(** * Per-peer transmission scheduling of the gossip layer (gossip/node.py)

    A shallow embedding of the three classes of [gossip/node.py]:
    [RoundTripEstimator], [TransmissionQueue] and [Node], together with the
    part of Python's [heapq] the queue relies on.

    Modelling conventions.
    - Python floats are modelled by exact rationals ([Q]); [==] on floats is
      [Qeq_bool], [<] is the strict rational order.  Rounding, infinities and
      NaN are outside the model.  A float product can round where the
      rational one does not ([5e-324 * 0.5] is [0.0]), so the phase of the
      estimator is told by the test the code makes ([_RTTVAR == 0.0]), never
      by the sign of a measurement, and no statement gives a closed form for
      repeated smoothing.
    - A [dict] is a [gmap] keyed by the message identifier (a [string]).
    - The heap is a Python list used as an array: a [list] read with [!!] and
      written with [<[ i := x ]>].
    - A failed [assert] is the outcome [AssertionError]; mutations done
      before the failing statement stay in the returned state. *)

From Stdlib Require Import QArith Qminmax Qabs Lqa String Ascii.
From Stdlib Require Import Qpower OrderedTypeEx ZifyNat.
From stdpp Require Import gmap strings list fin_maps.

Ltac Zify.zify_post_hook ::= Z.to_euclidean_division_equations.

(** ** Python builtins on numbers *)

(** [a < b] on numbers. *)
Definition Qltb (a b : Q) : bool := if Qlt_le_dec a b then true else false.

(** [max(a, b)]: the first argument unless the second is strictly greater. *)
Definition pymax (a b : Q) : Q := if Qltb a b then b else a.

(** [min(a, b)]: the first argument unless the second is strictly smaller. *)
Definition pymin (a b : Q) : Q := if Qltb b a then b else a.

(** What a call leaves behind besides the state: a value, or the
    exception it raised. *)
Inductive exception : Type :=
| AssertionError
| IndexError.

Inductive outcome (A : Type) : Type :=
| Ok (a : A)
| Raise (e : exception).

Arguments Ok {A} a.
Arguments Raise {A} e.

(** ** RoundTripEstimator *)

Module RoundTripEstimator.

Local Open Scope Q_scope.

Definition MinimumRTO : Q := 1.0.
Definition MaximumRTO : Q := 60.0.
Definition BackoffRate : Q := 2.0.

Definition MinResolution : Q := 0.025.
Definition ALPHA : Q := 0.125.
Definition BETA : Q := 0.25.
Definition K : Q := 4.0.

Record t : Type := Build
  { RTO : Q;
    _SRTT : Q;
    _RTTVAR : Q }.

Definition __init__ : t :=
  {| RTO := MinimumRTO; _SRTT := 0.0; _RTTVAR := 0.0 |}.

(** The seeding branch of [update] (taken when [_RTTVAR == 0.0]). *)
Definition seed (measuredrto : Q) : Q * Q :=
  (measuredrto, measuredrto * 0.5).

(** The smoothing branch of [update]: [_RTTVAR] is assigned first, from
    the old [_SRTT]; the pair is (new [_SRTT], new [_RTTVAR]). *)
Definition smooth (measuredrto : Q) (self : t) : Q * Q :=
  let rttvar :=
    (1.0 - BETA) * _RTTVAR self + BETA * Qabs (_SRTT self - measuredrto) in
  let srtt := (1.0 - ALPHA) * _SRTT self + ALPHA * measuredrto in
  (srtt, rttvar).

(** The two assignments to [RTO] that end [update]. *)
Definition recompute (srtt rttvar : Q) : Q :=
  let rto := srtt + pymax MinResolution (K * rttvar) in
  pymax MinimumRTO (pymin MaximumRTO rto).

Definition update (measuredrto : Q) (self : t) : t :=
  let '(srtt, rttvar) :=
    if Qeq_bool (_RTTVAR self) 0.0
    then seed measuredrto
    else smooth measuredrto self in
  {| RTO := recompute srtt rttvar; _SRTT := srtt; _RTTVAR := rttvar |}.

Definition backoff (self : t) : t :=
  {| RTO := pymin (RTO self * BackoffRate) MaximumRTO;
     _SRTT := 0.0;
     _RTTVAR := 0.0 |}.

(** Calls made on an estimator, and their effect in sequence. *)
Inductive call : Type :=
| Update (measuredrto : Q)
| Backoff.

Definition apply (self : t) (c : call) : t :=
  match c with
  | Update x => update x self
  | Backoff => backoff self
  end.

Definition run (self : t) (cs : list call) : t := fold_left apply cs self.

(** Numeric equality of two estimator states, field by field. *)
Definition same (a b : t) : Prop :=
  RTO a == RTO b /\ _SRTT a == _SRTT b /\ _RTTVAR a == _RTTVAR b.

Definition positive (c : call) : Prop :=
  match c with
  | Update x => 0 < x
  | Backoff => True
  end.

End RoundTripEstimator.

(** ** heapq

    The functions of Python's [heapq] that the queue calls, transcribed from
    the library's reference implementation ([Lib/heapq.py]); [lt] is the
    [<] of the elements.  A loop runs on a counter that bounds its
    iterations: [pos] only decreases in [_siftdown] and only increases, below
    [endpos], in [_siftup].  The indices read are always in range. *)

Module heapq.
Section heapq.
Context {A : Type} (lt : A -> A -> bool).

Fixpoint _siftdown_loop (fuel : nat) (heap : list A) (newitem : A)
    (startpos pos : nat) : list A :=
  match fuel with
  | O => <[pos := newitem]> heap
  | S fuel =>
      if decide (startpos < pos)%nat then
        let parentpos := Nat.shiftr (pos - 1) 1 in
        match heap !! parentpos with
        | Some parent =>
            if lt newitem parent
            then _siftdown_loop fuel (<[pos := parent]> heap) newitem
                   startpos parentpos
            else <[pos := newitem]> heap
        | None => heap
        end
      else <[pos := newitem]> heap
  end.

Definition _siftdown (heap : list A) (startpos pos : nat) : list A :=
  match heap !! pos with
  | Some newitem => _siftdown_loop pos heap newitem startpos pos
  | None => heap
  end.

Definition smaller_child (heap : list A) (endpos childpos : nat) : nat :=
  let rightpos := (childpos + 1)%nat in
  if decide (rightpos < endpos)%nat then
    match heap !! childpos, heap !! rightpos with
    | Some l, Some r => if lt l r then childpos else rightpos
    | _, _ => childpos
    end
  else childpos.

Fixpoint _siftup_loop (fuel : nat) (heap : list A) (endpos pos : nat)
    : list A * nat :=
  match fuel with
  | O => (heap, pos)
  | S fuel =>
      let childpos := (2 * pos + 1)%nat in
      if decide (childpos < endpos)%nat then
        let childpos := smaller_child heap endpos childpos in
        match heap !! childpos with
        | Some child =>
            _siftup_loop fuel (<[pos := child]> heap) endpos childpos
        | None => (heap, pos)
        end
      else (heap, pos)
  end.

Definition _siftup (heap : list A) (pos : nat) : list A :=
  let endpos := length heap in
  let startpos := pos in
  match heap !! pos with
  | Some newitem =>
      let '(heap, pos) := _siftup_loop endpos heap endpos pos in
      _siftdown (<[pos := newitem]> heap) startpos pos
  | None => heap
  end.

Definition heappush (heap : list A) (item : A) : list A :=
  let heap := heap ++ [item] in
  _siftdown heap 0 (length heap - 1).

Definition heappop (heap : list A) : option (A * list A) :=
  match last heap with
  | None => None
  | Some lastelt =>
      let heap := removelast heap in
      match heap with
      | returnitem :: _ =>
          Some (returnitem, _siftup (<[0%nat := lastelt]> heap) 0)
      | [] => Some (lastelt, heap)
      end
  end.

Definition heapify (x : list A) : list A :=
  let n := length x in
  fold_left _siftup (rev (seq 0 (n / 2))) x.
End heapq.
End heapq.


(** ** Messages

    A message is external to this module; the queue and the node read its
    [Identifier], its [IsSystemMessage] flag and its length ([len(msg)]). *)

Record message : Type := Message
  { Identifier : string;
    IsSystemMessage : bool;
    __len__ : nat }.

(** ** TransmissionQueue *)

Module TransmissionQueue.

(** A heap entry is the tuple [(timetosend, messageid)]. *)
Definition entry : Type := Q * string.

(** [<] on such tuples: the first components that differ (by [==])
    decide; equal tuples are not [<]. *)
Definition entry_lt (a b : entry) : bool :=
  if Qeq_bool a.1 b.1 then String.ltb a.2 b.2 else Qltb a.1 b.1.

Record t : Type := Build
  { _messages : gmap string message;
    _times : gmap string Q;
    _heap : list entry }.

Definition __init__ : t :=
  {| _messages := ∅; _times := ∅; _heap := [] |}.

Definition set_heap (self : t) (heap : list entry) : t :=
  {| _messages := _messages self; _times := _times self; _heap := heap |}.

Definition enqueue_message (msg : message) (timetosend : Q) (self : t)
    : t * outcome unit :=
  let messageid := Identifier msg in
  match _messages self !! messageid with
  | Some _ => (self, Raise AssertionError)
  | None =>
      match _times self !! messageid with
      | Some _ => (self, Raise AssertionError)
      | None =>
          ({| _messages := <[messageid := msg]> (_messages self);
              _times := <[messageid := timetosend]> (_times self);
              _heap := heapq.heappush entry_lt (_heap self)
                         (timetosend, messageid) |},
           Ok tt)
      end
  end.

· · ·

Work to complete:
The answer should be a bare number: how many lines of the material above include "MinimumRTO".

Result of the task:
3